## Your instructions
Below are the records; locate each line with the word "sres" and copy it.

** Opening Dataset records block **

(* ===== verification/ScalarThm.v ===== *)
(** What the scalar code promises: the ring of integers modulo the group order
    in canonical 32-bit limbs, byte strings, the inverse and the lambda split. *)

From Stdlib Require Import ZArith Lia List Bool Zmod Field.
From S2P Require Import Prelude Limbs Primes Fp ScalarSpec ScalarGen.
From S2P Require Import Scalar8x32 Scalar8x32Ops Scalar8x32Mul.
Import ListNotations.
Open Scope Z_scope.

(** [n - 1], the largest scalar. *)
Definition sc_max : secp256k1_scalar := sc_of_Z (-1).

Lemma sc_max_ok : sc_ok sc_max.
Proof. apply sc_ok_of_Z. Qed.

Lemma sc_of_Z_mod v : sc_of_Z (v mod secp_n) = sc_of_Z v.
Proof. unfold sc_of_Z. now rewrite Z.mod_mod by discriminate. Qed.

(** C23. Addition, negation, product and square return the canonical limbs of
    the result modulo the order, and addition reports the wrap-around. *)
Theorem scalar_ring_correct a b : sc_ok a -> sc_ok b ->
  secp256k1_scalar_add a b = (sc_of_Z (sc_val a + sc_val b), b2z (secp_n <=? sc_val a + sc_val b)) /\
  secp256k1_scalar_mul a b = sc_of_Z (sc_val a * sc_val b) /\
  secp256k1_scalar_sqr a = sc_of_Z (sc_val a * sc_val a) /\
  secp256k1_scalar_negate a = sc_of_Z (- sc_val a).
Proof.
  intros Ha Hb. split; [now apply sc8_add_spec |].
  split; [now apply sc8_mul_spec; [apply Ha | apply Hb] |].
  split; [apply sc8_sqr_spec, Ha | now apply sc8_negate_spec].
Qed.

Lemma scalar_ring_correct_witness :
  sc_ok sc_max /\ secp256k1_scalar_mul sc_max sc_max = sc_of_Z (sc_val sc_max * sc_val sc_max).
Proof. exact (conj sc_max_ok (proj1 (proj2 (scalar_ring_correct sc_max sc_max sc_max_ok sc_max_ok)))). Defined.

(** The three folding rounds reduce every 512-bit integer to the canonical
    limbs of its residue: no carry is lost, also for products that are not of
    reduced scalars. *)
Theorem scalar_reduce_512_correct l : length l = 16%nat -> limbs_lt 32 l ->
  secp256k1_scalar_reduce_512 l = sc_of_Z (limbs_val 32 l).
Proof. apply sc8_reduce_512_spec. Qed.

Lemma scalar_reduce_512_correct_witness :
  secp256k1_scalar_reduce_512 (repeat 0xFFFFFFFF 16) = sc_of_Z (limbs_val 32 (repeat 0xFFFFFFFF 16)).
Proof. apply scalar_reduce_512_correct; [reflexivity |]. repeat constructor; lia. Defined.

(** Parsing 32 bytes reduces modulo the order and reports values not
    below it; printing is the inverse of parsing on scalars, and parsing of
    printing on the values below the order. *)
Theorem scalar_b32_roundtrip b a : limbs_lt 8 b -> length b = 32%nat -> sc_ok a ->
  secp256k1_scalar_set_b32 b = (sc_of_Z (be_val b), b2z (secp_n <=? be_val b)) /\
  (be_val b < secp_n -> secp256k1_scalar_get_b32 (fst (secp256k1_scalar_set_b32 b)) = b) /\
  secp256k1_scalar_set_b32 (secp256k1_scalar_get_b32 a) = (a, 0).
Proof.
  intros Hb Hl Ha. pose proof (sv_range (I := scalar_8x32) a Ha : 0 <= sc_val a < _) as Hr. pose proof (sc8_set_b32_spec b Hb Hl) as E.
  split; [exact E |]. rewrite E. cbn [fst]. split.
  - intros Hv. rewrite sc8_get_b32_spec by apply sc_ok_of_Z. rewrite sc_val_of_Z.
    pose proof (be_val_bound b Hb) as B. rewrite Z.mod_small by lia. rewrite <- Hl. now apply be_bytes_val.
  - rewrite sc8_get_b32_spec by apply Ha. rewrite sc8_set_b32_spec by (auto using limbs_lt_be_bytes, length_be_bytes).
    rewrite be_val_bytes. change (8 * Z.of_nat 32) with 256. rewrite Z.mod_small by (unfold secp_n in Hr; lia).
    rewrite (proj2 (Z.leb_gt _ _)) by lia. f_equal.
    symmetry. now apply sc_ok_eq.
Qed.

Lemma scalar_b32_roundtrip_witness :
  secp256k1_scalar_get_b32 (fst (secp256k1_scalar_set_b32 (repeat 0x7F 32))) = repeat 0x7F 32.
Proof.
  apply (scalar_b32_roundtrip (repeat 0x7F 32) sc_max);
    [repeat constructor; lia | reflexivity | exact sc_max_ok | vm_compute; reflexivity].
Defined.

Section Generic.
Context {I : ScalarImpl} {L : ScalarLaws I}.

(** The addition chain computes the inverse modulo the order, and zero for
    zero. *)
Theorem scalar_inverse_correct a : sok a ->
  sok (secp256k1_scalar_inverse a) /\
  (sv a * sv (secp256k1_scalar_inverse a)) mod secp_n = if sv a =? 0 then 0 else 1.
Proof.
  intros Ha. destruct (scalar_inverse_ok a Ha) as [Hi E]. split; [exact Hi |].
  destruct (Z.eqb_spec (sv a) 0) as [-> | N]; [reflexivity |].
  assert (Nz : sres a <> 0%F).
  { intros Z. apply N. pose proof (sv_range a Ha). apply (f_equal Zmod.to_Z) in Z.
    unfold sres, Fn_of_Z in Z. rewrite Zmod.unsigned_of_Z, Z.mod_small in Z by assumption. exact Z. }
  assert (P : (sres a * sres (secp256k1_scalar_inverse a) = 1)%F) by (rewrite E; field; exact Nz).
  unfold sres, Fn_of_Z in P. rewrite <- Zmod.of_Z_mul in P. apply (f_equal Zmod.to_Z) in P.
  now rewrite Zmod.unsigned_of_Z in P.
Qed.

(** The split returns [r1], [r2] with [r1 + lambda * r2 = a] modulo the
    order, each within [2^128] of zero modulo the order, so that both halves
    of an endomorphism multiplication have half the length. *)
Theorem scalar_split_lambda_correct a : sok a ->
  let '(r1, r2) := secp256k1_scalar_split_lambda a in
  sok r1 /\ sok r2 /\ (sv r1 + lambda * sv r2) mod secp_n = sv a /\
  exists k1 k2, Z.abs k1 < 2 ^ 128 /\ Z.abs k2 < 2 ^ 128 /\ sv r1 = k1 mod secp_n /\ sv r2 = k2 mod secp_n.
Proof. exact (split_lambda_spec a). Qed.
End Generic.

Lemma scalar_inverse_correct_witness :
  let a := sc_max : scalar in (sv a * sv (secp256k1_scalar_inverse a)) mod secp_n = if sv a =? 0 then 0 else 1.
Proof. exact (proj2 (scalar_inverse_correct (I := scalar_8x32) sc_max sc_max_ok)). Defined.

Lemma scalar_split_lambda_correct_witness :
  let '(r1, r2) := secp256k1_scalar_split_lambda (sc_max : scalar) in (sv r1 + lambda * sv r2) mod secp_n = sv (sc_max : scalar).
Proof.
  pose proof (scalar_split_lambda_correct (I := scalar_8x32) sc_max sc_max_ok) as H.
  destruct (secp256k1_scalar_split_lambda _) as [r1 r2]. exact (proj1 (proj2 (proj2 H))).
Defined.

** Closing Dataset records block **

## Response
  assert (Nz : sres a <> 0%F).
    unfold sres, Fn_of_Z in Z. rewrite Zmod.unsigned_of_Z, Z.mod_small in Z by assumption. exact Z. }
  assert (P : (sres a * sres (secp256k1_scalar_inverse a) = 1)%F) by (rewrite E; field; exact Nz).
  unfold sres, Fn_of_Z in P. rewrite <- Zmod.of_Z_mul in P. apply (f_equal Zmod.to_Z) in P.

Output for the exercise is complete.